Dog Days

DOG DAYS….In the November issue of the Washington Monthly, Christopher Lehmann explained why he thinks American political fiction sucks:

From The Gilded Age on, Washington was to be the premier setting of a strikingly continuous American political fable of innocence at risk. This sturdy tale typically pitches a political naif’s fateful interest in the machinery of reform against the backdrop of irredeemably fallen, endlessly seductive relations of power in the nation’s capital.

….This stubborn moralizing impulse is what makes American political fiction, even today, such watery and unsatisfying literature: It deprives writers of the best material.

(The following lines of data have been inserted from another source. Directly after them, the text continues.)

(** * Codex CLI agent turn engine: a shallow embedding and its properties

  The development follows three source files:
  - [approvals.ts]   (the safety classifier), module [Approvals];
  - [raw-exec.ts]    (the raw executor),      module [RawExec];
  - [agent-loop.ts]  (the turn engine),       module [AgentLoop].

  Around them: the body of [run()] (module [Run]), the executor front
  end [exec.ts] (module [Exec]), the command history (module [History])
  and the key handler of the text input (module [TextInput]), with the
  regular expressions they use (module [Regex]).

  JavaScript strings are [string]; arrays are [list]; [undefined] and
  [null] are [None]; numbers that the code only uses as integers are [Z],
  and the delays of the retry loop are doubles (module [JsNumber]).
  Library functions the sources import (shell-quote, node:path, the patch
  engine, the model client) are section variables. *)

From Stdlib Require Import List String Ascii Bool ZArith Lia.
From Stdlib Require Import DecimalString Btauto Permutation SpecFloat.
Import ListNotations.
Open Scope string_scope.
Open Scope list_scope.

Set Implicit Arguments.

(** ** JavaScript string helpers shared by the three modules *)

Module Js.

(** [s.startsWith(p)]. *)
Definition startsWith (p s : string) : bool := String.prefix p s.

(** [s.slice(n)] for [0 <= n]. *)
Fixpoint slice (n : nat) (s : string) : string :=
  match n, s with
  | O, _ => s
  | S n', String _ s' => slice n' s'
  | S _, EmptyString => EmptyString
  end.

(** [\d] of a JavaScript regular expression: the ten ASCII digits. *)
Definition isDigit (c : ascii) : bool :=
  let n := nat_of_ascii c in (48 <=? n)%nat && (n <=? 57)%nat.

(** ASCII lower-casing, the canonicalisation an [/i] regular expression
    applies to the ASCII letters of a pattern without the [u] flag. *)
Definition lower (c : ascii) : ascii :=
  let n := nat_of_ascii c in
  if (65 <=? n)%nat && (n <=? 90)%nat then ascii_of_nat (n + 32) else c.

Definition eqb_ci (a b : ascii) : bool := Ascii.eqb (lower a) (lower b).

(** Does [s] start with [p], letters compared case-insensitively? *)
Fixpoint prefix_ci (p s : string) : bool :=
  match p, s with
  | EmptyString, _ => true
  | String a p', String b s' => eqb_ci a b && prefix_ci p' s'
  | String _ _, EmptyString => false
  end.

(** [/p/i.test(s)] for a pattern [p] that is a plain literal. *)
Fixpoint test_ci (p s : string) : bool :=
  prefix_ci p s ||
  match s with
  | EmptyString => false
  | String _ s' => test_ci p s'
  end.

(** [s.includes(p)]. *)
Fixpoint includes (p s : string) : bool :=
  String.prefix p s ||
  match s with
  | EmptyString => false
  | String _ s' => includes p s'
  end.

(** The longest run of digits at the head of [s], and what follows it. *)
Fixpoint spanDigits (s : string) : string * string :=
  match s with
  | String c s' =>
      if isDigit c then let (d, r) := spanDigits s' in (String c d, r)
      else (EmptyString, s)
  | EmptyString => (EmptyString, EmptyString)
  end.

Definition isSome {A} (o : option A) : bool :=
  match o with Some _ => true | None => false end.

End Js.

(** ** JavaScript numbers *)

(** A JavaScript number is an IEEE 754 double: a [spec_float] of the
    Standard Library, with a mantissa of 53 bits and the arithmetic that
    rounds to the nearest double, ties to the even mantissa. *)
Module JsNumber.

Definition t : Type := spec_float.

Definition prec : Z := 53.
Definition emax : Z := 1024.

Definition NaN : t := S754_nan.

Definition isNaN (x : t) : bool :=
  match x with S754_nan => true | _ => false end.

(** The number for the value [m * 2^e]: the nearest double, and
    [Infinity] past the largest one. *)
Definition ofBinary (m e : Z) : t := binary_normalize prec emax m e false.

(** The number for an integer. *)
Definition ofInteger (n : Z) : t := ofBinary n 0.

(** The number for the decimal [m / 10^k], [0 <= m]: the quotient of the
    two integers, rounded once. *)
Definition ofDecimal (m : Z) (k : nat) : t :=
  match m with
  | Zpos p =>
      SFdiv prec emax (S754_finite false p 0)
            (S754_finite false (Z.to_pos (10 ^ Z.of_nat k)) 0)
  | _ => S754_zero false
  end.

(** [x * y]. *)
Definition mul (x y : t) : t := SFmul prec emax x y.

(** [2 ** e] for an integer [e]. *)
Definition pow2 (e : Z) : t := ofBinary 1 e.

(** [x < y]. *)
Definition ltb (x y : t) : bool := SFltb x y.


(** [x] is finite and its value, [m * 2^e] with the sign, is the integer
    [n]. *)
Definition isInteger (x : t) (n : Z) : Prop :=
  match x with
  | S754_zero _ => n = 0%Z
  | S754_finite s m e =>
      ((if s then Zneg m else Zpos m) * 2 ^ Z.max e 0
       = n * 2 ^ Z.max (- e) 0)%Z
  | _ => False
  end.

End JsNumber.

(** ** The safety classifier ([approvals.ts]) *)

Module Approvals.

Record ApplyPatchCommand := { patch : string }.

Inductive SafetyAssessment :=
| AutoApprove (reason group : string) (runInSandbox : bool)
              (applyPatch : option ApplyPatchCommand)
| AskUser (applyPatch : option ApplyPatchCommand)
| Reject (reason : string).

Inductive ApprovalPolicy := Suggest | AutoEdit | FullAuto.

Record SafeCommandReason := { reason : string; group : string }.

(** A [ParseEntry] of shell-quote: a word, a control operator, a glob
    (which also carries an [op] field, the literal "glob") or a comment. *)
Inductive ParseEntry :=
| PString (s : string)
| POp (op : string)
| PGlob (pattern : string)
| PComment (comment : string).

(** A step of a regular expression: [\d+], greedy, then [k] on what
    follows.  Nothing [k] accepts here starts with a digit, so the greedy
    run is the only one that can lead to a match. *)
Definition digitsThen (k : string -> bool) (s : string) : bool :=
  match Js.spanDigits s with
  | (EmptyString, _) => false
  | (_, rest) => k rest
  end.

(** [arg != null && /^(\d+,)?\d+p$/.test(arg)]: digits, then either [p]
    and the end, or a comma, digits, [p] and the end. *)
Definition isValidSedNArg (arg : option string) : bool :=
  match arg with
  | None => false
  | Some s =>
      digitsThen
        (fun rest =>
           (rest =? "p")
           || match rest with
              | String c rest' =>
                  Ascii.eqb c ","%char
                  && digitsThen (fun last => last =? "p") rest'
              | EmptyString => false
              end)
        s
  end.

Definition mkReason (r g : string) : option SafeCommandReason :=
  Some {| reason := r; group := g |}.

Hmmm. Here is Janet Maslin of the New York Times describing Ana Marie Cox’s Dog Days:

The BlackBerry in “Dog Days” is more than just a shamelessly promoted product. It is a symbol, too. It represents the glib, facile, cynical, artificial and calculating values amid which Melanie finds herself as she wags the dog in Washington as a 28-year-old minor political operative working on the 2004 Democratic presidential campaign.

….”Dog Days” really does resort to what [Cox] herself calls “the Hallmark Channel ending.” So it’s bye-bye BlackBerry and hello Iowa for Melanie at the story’s end. Any smart Web site would mock her final gesture: turning on her laptop and writing the opening lines of this book.

Help me out here. Lehmann and Cox are married, which means that Lehmann must have read Dog Days before he wrote his essay. Right? And the book’s own website, which describes Melanie as sacrificing “all of her long-held ideals,” combined with Maslin’s review, sure makes it sound as if Dog Days follows nearly the precise moralizing arc that Lehmann disparages as “watery and unsatisfying.” So does that mean he thinks his wife’s book is just another predictable piece of political pap? That would make for some interesting dinner table conversation, wouldn’t it?

UPDATE: That’s Christopher Lehmann, not Nicholas. I knew that.